::: RECORDS FOR PROCESSING :::
(** Bucket operations; each raises when the storage service faults. *)
Definition check_read : M unit :=
  let* e := get_env in
  match read_fault e with Some msg => raise msg | None => mret tt end.

(** [bucket.list_blobs(prefix=...)] *)
Definition list_blobs (prefix : string) : M (list string) :=
  check_read;;
  let* s := get_state in
  mret (filter (fun k => String.prefix prefix k = true) (map fst (map_to_list (objects s)))).

Definition blob_exists (name : string) : M bool :=
  check_read;;
  let* s := get_state in
  mret (bool_decide (is_Some (objects s !! name))).

(** [json.loads(blob.download_as_text())] *)
Definition download_json (name : string) : M json :=
  check_read;;
  let* s := get_state in
  match objects s !! name with
  | None => raise ("404 No such object: " +:+ name)
  | Some (BRaw _) => raise "Expecting value: line 1 column 1 (char 0)"
  | Some (BJson j) => mret j
  end.

(** [blob.upload_from_string(json.dumps(data))] *)
Definition upload (name : string) (data : json) : M unit :=
  log_effect (EPut name);;
  let* e := get_env in
  match write_fault e name with
  | Some msg => raise msg
  | None => modify (fun s => mkState (sync_status s) (sync_errors s) (last_sync_time s)
                                     (<[name := BJson data]> (objects s)) (trace s))
  end.

(** [store_data_in_gcs]: its [except] logs and re-raises, so it is the
    identity on failures. *)
Definition store_data_in_gcs (data_type : string) (data : json)
    (integration_id : string) : M unit :=
  let* e := get_env in
  upload (blob_name integration_id data_type (clock e)) data.

(** [max(blobs, key=lambda b: b.name)]: the first element whose name no later
    element exceeds. *)
Fixpoint max_name (cur : string) (l : list string) : string :=
  match l with
  | [] => cur
  | x :: l' => max_name (if String.ltb cur x then x else cur) l'
  end.

(** [int(s)] for a string: only plain ASCII digit strings are modelled as
    parsing. *)
Fixpoint digits_value (s : string) (acc : Z) : option Z :=
  match s with
  | EmptyString => Some acc
  | String c s' =>
      let n := nat_of_ascii c in
      if (48 <=? n)%nat && (n <=? 57)%nat
      then digits_value s' (acc * 10 + Z.of_nat (n - 48))%Z else None
  end.

Fixpoint str_repeat (n : nat) (s : string) : string :=
  match n with 0 => "" | S n' => s +:+ str_repeat n' s end.

(** [int(v * 100)] *)
Definition int_times_100 (v : json) : res json :=
  match v with
  | JInt z => Ok (JInt (z * 100))
  | JBool b => Ok (JInt (if b then 100 else 0))
  | JReal q => let q' := Qmult q (100 # 1) in Ok (JInt (Z.quot (Qnum q') (Zpos (Qden q'))))
  | JStr s =>
      match s, digits_value (str_repeat 100 s) 0 with
      | EmptyString, _ => Exc "invalid literal for int() with base 10: ''"
      | _, Some z => Ok (JInt z)
      | _, None => Exc "invalid literal for int() with base 10"
      end
  | _ => Exc "unsupported operand type(s) for *"
  end.

Definition is_list (v : json) : bool :=
  match v with JArr _ => true | _ => false end.

(** The field renaming of the production read path. *)
Definition production_transform (data_type : string) (data : json) : res (option json) :=
  if String.eqb data_type "summary" then
    match py_get data "total_donors" (JInt 0), py_get data "total_donations" (JInt 0),
          py_get data "total_amount" (JInt 0), py_get data "recurring_donors" (JInt 0),
          py_get data "last_sync" JNull, py_get data "sync_status" (JStr "success") with
    | Ok d, Ok tx, Ok amt, Ok rec, Ok ls, Ok st =>
        match int_times_100 amt with
        | Ok cents => Ok (Some (JObj [("total_donors", d); ("total_transactions", tx);
                                      ("total_amount_cents", cents);
                                      ("total_amount_dollars", amt);
                                      ("active_recurring_plans", rec);
                                      ("last_updated", ls); ("sync_status", st)]))
        | Exc m => Exc m
        end
    | Exc m, _, _, _, _, _ => Exc m
    | _, Exc m, _, _, _, _ => Exc m
    | _, _, Exc m, _, _, _ => Exc m
    | _, _, _, Exc m, _, _ => Exc m
    | _, _, _, _, Exc m, _ => Exc m
    | _, _, _, _, _, Exc m => Exc m
    end
  else
    match py_get data data_type (JArr []) with
    | Ok v => Ok (Some (if is_list v then JObj [("data", v)] else v))
    | Exc m => Exc m
    end.

Definition production_types : list string := ["summary"; "contacts"; "transactions"].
:::
WHAT THIS TASK INVOLVES -> Look at the material above and copy, word for word, its lines from the first through the one containing "Definition list_blobs (prefix".

ANSWER TO THE EXERCISE ->
(** Bucket operations; each raises when the storage service faults. *)
Definition check_read : M unit :=
  let* e := get_env in
  match read_fault e with Some msg => raise msg | None => mret tt end.

(** [bucket.list_blobs(prefix=...)] *)
Definition list_blobs (prefix : string) : M (list string) :=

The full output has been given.